Life is 'better after solar': Harnessing sunlight gives India's salt farmers freedom and profit
CBC
Under a punishing midday sun, Devabhai Sawadiya slowly rakes the salt pan that has been in his family for generations. It's quiet around him, except for the sweeping motions of his salt broom and the soft, clinking sound of dishes being washed nearby.
That's a new development. For years, there used to be loud, sputtering diesel machines running constantly to pump out the salty brine stuck underground, which the farmers then spread out into the square fields to evaporate and produce salt crystals.
Now, it's solar panels that dot the vast arid desert, powering the pumps.

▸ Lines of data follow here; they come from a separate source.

(** * 2D rectangle packing: a shallow embedding of the Python sources

    The development follows the layout of the repository:
    - [Core]       src/core/problem.py, src/core/solution.py, src/core/geometry.py
    - [Symmetry]   src/utils/symmetry.py
    - [FreeRects]  packing.py (FreeRectangleManager)
    - [Solvers]    src/solvers/{mathematical,greedy,backtrack,hybrid}_solver.py
    - [Solution]   src/core/solution.py (PackingSolution's methods)
    - [Validation] src/utils/validation.py
    - [Packing]    packing.py (FreeRectangleManager's other methods and the
                   module-level helpers)
    - [Equivalence], [HybridAll]  the remaining entry points of
                   src/utils/symmetry.py and src/solvers/hybrid_solver.py

    The definitions come first; the properties follow, one module of facts
    per part of the sources.

    Python integers are unbounded, so they are [Z]; strings are [string];
    a [TilePosition] is the 5-tuple of the source.  The one float
    computation the solvers branch on, [PackingSolution.efficiency], is
    carried out on doubles written as [m * 2^e], with their rounding. *)

From Stdlib Require Import ZArith Lia QArith Qabs.
From stdpp Require Import base decidable option list sets gmap strings sorting pretty.

Local Open Scope Z_scope.

(* stdpp's [naive_solver] clears hypotheses by generated names. *)
Set Warnings "-clear-no-such-hyp".

(* ===================================================================== *)
(** ** Core data model *)
(* ===================================================================== *)

Module Core.

(** src/core/solution.py: [TilePosition = Tuple[int, int, int, int, str]],
    read as (x, y, width, height, orientation). *)
Definition TilePosition : Type := Z * Z * Z * Z * string.

Definition tp_x (t : TilePosition) : Z := let '(x, _, _, _, _) := t in x.
Definition tp_y (t : TilePosition) : Z := let '(_, y, _, _, _) := t in y.
Definition tp_w (t : TilePosition) : Z := let '(_, _, w, _, _) := t in w.
Definition tp_h (t : TilePosition) : Z := let '(_, _, _, h, _) := t in h.
Definition tp_o (t : TilePosition) : string := let '(_, _, _, _, o) := t in o.

(** src/core/problem.py: the fields of [PackingProblem].  [max_tiles] is
    [Optional[int]]. *)
Record PackingProblem : Type := mkProblem {
  container_w : Z;
  container_h : Z;
  tile_w : Z;
  tile_h : Z;
  max_tiles : option Z;
  allow_rotation : bool;
  require_centering : bool
}.

(** The exception raised by [__post_init__], with its message. *)
Inductive Error : Type :=
| ValueError (msg : string).

(** [PackingProblem.__post_init__]: the three guards, in source order. *)
Definition post_init (p : PackingProblem) : Error + PackingProblem :=
  if (container_w p <=? 0) || (container_h p <=? 0) then
    inl (ValueError "Container dimensions must be positive")
  else if (tile_w p <=? 0) || (tile_h p <=? 0) then
    inl (ValueError "Tile dimensions must be positive")
  else if (tile_w p >? container_w p) || (tile_h p >? container_h p) then
    inl (ValueError "Tile cannot fit in container")
  else inr p.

The switch to harnessing the power of the many hours of sunlight that shine on the Kutch district of India's western Gujarat state has dramatically changed Sawadiya's life.

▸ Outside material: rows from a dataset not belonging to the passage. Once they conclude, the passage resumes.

(** C5: a 301 or 302 makes [downloadFile] request the [Location] target,
    again and again, however long the chain.  When the chain ends in a 200
    whose body arrives whole and the file can be written, the download
    returns with exactly that body at [destPath], having requested each URL
    of the chain once, in order, and opened the file once. *)
Theorem redirects_followed env url hops final :
  redirect_chain env url hops final ->
  stream_fault final = None ->
  fs_fault env OpOpen dest = None ->
  fs_fault env OpWrite dest = None ->
  forall fuel s,
    length hops < fuel ->
    fs s !! dest <> Some Dir ->
    downloadFile fuel (Some url) dest env s =
      (Returned tt,
       {| fs := <[dest := File (body final)]> (fs s);
          trace := trace s ++ map EHttpGet (url :: hops) ++ [EFs OpOpen dest] |}).
Proof.
  intros Hchain Hstream Hopen Hwrite.
  induction Hchain as [url final Hget Hstatus | url r next hops final Hget Hredir Hloc Hchain IH];
    intros fuel s Hfuel Hdir;
    (destruct fuel as [|fuel]; [exfalso; exact (Nat.nlt_0_r _ Hfuel)|]);
    cbn [downloadFile]; unfold downloadFile_try; apply try_catch_returned;
    rewrite (bind_returned _ _ env s _ _ (https_get_ok env _ _ s Hget)).
  - rewrite Hstatus. cbn [Nat.eqb orb negb].
    rewrite write_success by done. cbn [fs trace map].
    by rewrite <- app_assoc.
  - unfold is_redirect in Hredir. rewrite Hredir, Hloc.
    rewrite (IH Hstream fuel); [| cbn [length] in Hfuel; lia | done]. cbn [fs trace map].
    by rewrite <- app_assoc.
Qed.

(** C4, as the code has it: whatever the [try] block of [downloadFile]
    throws, from the request, the status test, the stream or a nested call,
    the cleanup runs on the state the error left and then the same error is
    thrown.  When no write stream is then still to open on [destPath] and
    the host does not refuse the unlink, the run leaves no file at
    [destPath]; and whatever the unlink does, the error thrown is the
    same. *)
Theorem failed_download_cleanup fuel url env s e s1 :
  downloadFile_try (downloadFile fuel) url dest env s = (Thrown e, s1) ->
  exists s',
    downloadFile (S fuel) url dest env s = (Thrown e, s') /\
    cleanupPartialFile dest env s1 = (Returned tt, s') /\
    (fs_fault env OpUnlink dest = None ->
     ~ In dest (map fst (streams (fs s1))) ->
     forall c, fs s' !! dest <> Some (File c) /\
               settle env (fs s') !! dest <> Some (File c)) /\
    (forall g,
       fst (downloadFile (S fuel) url dest (with_unlink_fault g env) s) = Thrown e).
Proof.
  intros Htry.
  destruct (cleanup_summary env dest s1) as (s' & Hclean & Hfs & _ & Hfile).
  assert (Hrun : downloadFile (S fuel) url dest env s = (Thrown e, s')).
  { cbn [downloadFile]. rewrite (try_catch_thrown _ _ env s e s1 Htry).
    unfold bind. by rewrite Hclean. }
  exists s'. repeat split; try done.
  - by apply Hfile.
  - rewrite settle_lookup_ne; [by apply Hfile|].
    by destruct Hfs as [-> | ->].
  - intros g. rewrite download_outcome_unlink. by rewrite Hrun.
Qed.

"We finally make a profit because of solar, after years of toiling," the 59-year-old farmer told CBC News.
"Before [we got] solar panels, there was barely enough money to eat and not a rupee more."

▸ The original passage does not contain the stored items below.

Lemma steal_order_and_nulling_witness :
  alloc_tensors_by_stealing_from_handles (-1) 3 demo_ready
    = Ok [10; 20; 30] demo_done /\
  trace demo_done
    = trace demo_ready ++ steal_events 0 (take 3 (handles_mem demo_ready)) /\
  length (take 3 (handles_mem demo_ready)) = 3%nat /\
  (forall i, (i < 3)%nat -> handles_mem demo_done !! i = Some null_handle).
Proof.
  split; [vm_compute; reflexivity |].
  apply (steal_order_and_nulling (-1) 3 demo_ready [10; 20; 30] demo_done).
  vm_compute; reflexivity.
Defined.

Lemma alloc_bad_alloc_leaks_witness :
  ((2 < 3)%nat /\
   alloc_loop (allocator := bump_allocator 3) (-1) 2 0 (replicate 3 null_handle)
     demo_start = Ok [MkHandle 8; MkHandle 9; null_handle] demo_partial /\
   operator_new (Allocator := bump_allocator 3) (heap demo_partial) = None) /\
  unsafe_alloc_new_handles_from_tensors (allocator := bump_allocator 3) (-1) 3
    demo_start = Fail BadAlloc demo_partial /\
  (forall k, (k < 2)%nat ->
     exists h v,
       [MkHandle 8; MkHandle 9; null_handle] !! k = Some h /\
       tensors_mem demo_start !! k = Some v /\
       heap demo_start !! handle_bits h = None /\
       heap demo_partial !! handle_bits h = Some v /\
       tensors_mem demo_partial !! k = Some (-1)) /\
  (forall a, is_Some (heap demo_start !! a) -> is_Some (heap demo_partial !! a)).
Proof.
  split; [split; [lia | split; vm_compute; reflexivity] |].
  apply (alloc_bad_alloc_leaks (-1) (allocator := bump_allocator 3)
           3 2 demo_start [MkHandle 8; MkHandle 9; null_handle] demo_partial).
  - lia.
  - vm_compute; reflexivity.
  - vm_compute; reflexivity.
Defined.

Lemma alloc_handles_nonnull_distinct_witness :
  unsafe_alloc_new_handles_from_tensors (allocator := bump_allocator 8) (-1) 3
    demo_start = Ok demo_handles demo_boxed /\
  length demo_handles = 3%nat /\
  Forall (fun h => h <> null_handle) demo_handles /\
  NoDup demo_handles /\
  (forall i j hi hj,
     demo_handles !! i = Some hi -> demo_handles !! j = Some hj ->
     i <> j -> hi <> hj).
Proof.
  split; [vm_compute; reflexivity |].
  apply (alloc_handles_nonnull_distinct (-1) (allocator := bump_allocator 8)
           3 demo_start demo_handles demo_boxed).
  vm_compute; reflexivity.
Defined.

Lemma demo_ready_live :
  forall i, (i < 3)%nat ->
    exists h, handles_mem demo_ready !! i = Some h /\
              handle_bits h <> 0 /\
              is_Some (heap demo_ready !! handle_bits h).
Proof.
  intros i Hi.
  destruct i as [| [| [| i]]]; [| | | lia];
    (eexists; split; [reflexivity |]; split; [simpl; lia |]);
    eexists; vm_compute; reflexivity.
Defined.

Lemma steal_no_null_deref_witness :
  (forall i, (i < 3)%nat ->
     exists h, handles_mem demo_ready !! i = Some h /\
               handle_bits h <> 0 /\
               is_Some (heap demo_ready !! handle_bits h)) /\
  (forall s', alloc_tensors_by_stealing_from_handles (-1) 3 demo_ready
                <> Fail NullDeref s') /\
  (exists R s', alloc_tensors_by_stealing_from_handles (-1) 3 demo_ready = Ok R s').
Proof.
  split; [exact demo_ready_live |].
  apply (steal_no_null_deref (-1) 3 demo_ready).
  exact demo_ready_live.
Defined.

Lemma steal_frame_witness :
  alloc_tensors_by_stealing_from_handles (-1) 3 demo_ready
    = Ok [10; 20; 30] demo_done /\
  (3 <= length (handles_mem demo_ready))%nat /\
  length (handles_mem demo_done) = length (handles_mem demo_ready) /\
  (forall j, (3 <= j)%nat -> handles_mem demo_done !! j = handles_mem demo_ready !! j) /\
  tensors_mem demo_done = tensors_mem demo_ready /\
  dom (heap demo_done) = dom (heap demo_ready) /\
  (forall a, a ∉ handle_bits <$> take 3 (handles_mem demo_ready) ->
             heap demo_done !! a = heap demo_ready !! a).
Proof.
  split; [vm_compute; reflexivity |].
  apply (steal_frame (-1) 3 demo_ready [10; 20; 30] demo_done).
  vm_compute; reflexivity.
Defined.

Lemma alloc_frame_witness :
  unsafe_alloc_new_handles_from_tensors (allocator := bump_allocator 8) (-1) 3
    demo_start = Ok demo_handles demo_boxed /\
  handles_mem demo_boxed = handles_mem demo_start /\
  length (tensors_mem demo_boxed) = length (tensors_mem demo_start) /\
  (forall j, (3 <= j)%nat -> tensors_mem demo_boxed !! j = tensors_mem demo_start !! j) /\
  (forall a v, heap demo_start !! a = Some v -> heap demo_boxed !! a = Some v) /\
  dom (heap demo_boxed)
    = dom (heap demo_start) ∪ list_to_set (handle_bits <$> demo_handles) /\
  size (heap demo_boxed) = (size (heap demo_start) + 3)%nat.
Proof.
  split; [vm_compute; reflexivity |].
  apply (alloc_frame (-1) (allocator := bump_allocator 8)
           3 demo_start demo_handles demo_boxed).
  vm_compute; reflexivity.
Defined.

Lemma alloc_order_witness :
  unsafe_alloc_new_handles_from_tensors (allocator := bump_allocator 8) (-1) 3
    demo_start = Ok demo_handles demo_boxed /\
  trace demo_boxed
    = trace demo_start ++ alloc_events 0 (handle_bits <$> demo_handles).
Proof.
  split; [vm_compute; reflexivity |].
  apply (alloc_order (-1) (allocator := bump_allocator 8)
           3 demo_start demo_handles demo_boxed).
  vm_compute; reflexivity.
Defined.

Lemma alloc_only_bad_alloc_witness :
  (3 <= length (tensors_mem demo_start))%nat /\
  ((exists H s',
      unsafe_alloc_new_handles_from_tensors (allocator := bump_allocator 3) (-1) 3
        demo_start = Ok H s') \/
   (exists s',
      unsafe_alloc_new_handles_from_tensors (allocator := bump_allocator 3) (-1) 3
        demo_start = Fail BadAlloc s')).
Proof.
  split; [simpl; lia |].
  apply (alloc_only_bad_alloc (-1) (allocator := bump_allocator 3) 3 demo_start).
  simpl; lia.
Defined.

Lemma alloc_bad_alloc_inv_witness :
  unsafe_alloc_new_handles_from_tensors (allocator := bump_allocator 3) (-1) 3
    demo_start = Fail BadAlloc demo_partial /\
  exists k,
    (k < 3)%nat /\
    (k <= length (tensors_mem demo_start))%nat /\
    operator_new (Allocator := bump_allocator 3) (heap demo_partial) = None /\
    tensors_mem demo_partial = replicate k (-1) ++ drop k (tensors_mem demo_start) /\
    handles_mem demo_partial = handles_mem demo_start /\
    (forall a v, heap demo_start !! a = Some v -> heap demo_partial !! a = Some v) /\
    size (heap demo_partial) = (size (heap demo_start) + k)%nat.
Proof.
  split; [vm_compute; reflexivity |].
  apply (alloc_bad_alloc_inv (-1) (allocator := bump_allocator 3)
           3 demo_start demo_partial).
  vm_compute; reflexivity.
Defined.

Lemma demo_ready_NoDup :
  NoDup (handle_bits <$> take 3 (handles_mem demo_ready)).
Proof.
  change (NoDup [8; 9; 10]).
  repeat (apply NoDup_cons; split;
          [rewrite ?elem_of_cons, elem_of_nil; intros H; repeat destruct H as [H | H];
           first [discriminate | done] |]).
  apply NoDup_nil. done.
Defined.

The nomadic salt farmers, called agariyas, migrate from their villages across the state of Gujarat to the Little Rann of Kutch desert each fall as soon as the monsoon rains recede and camp out in rickety tarpaulin tents near the salt marshes for the eight-month harvesting season.
They don't own the marshland they have been working for generations to make the salt that India, the third-largest salt producer in the world, needs.
It's government land that they return to every year to help produce around 30 per cent of India's salt found inland, which is mostly table salt.
Until they received help to buy the solar panels and install them beside their salt pans, the farmers would start each season in debt, forced to borrow heavily from salt traders so they could buy the 15 or so barrels of diesel that their old pumps required.
The borrowed costs could go up to 300,000 Indian rupees, or nearly $5,000 Cdn, a season.
"We would return with bags full of salt, but were left with nothing — not enough money," Sawadiya said.
The constant smoke and toxins from the diesel made them "sick and caused so many problems," he added. His hands were also frequently stained black from having to fiddle with the machines.
Sawadiya's two solar panels now have a prime position next to the family's tent, where his young grandson, Kushti, is playing. There is still one diesel pump that is only used as a backup at night or when it's cloudy.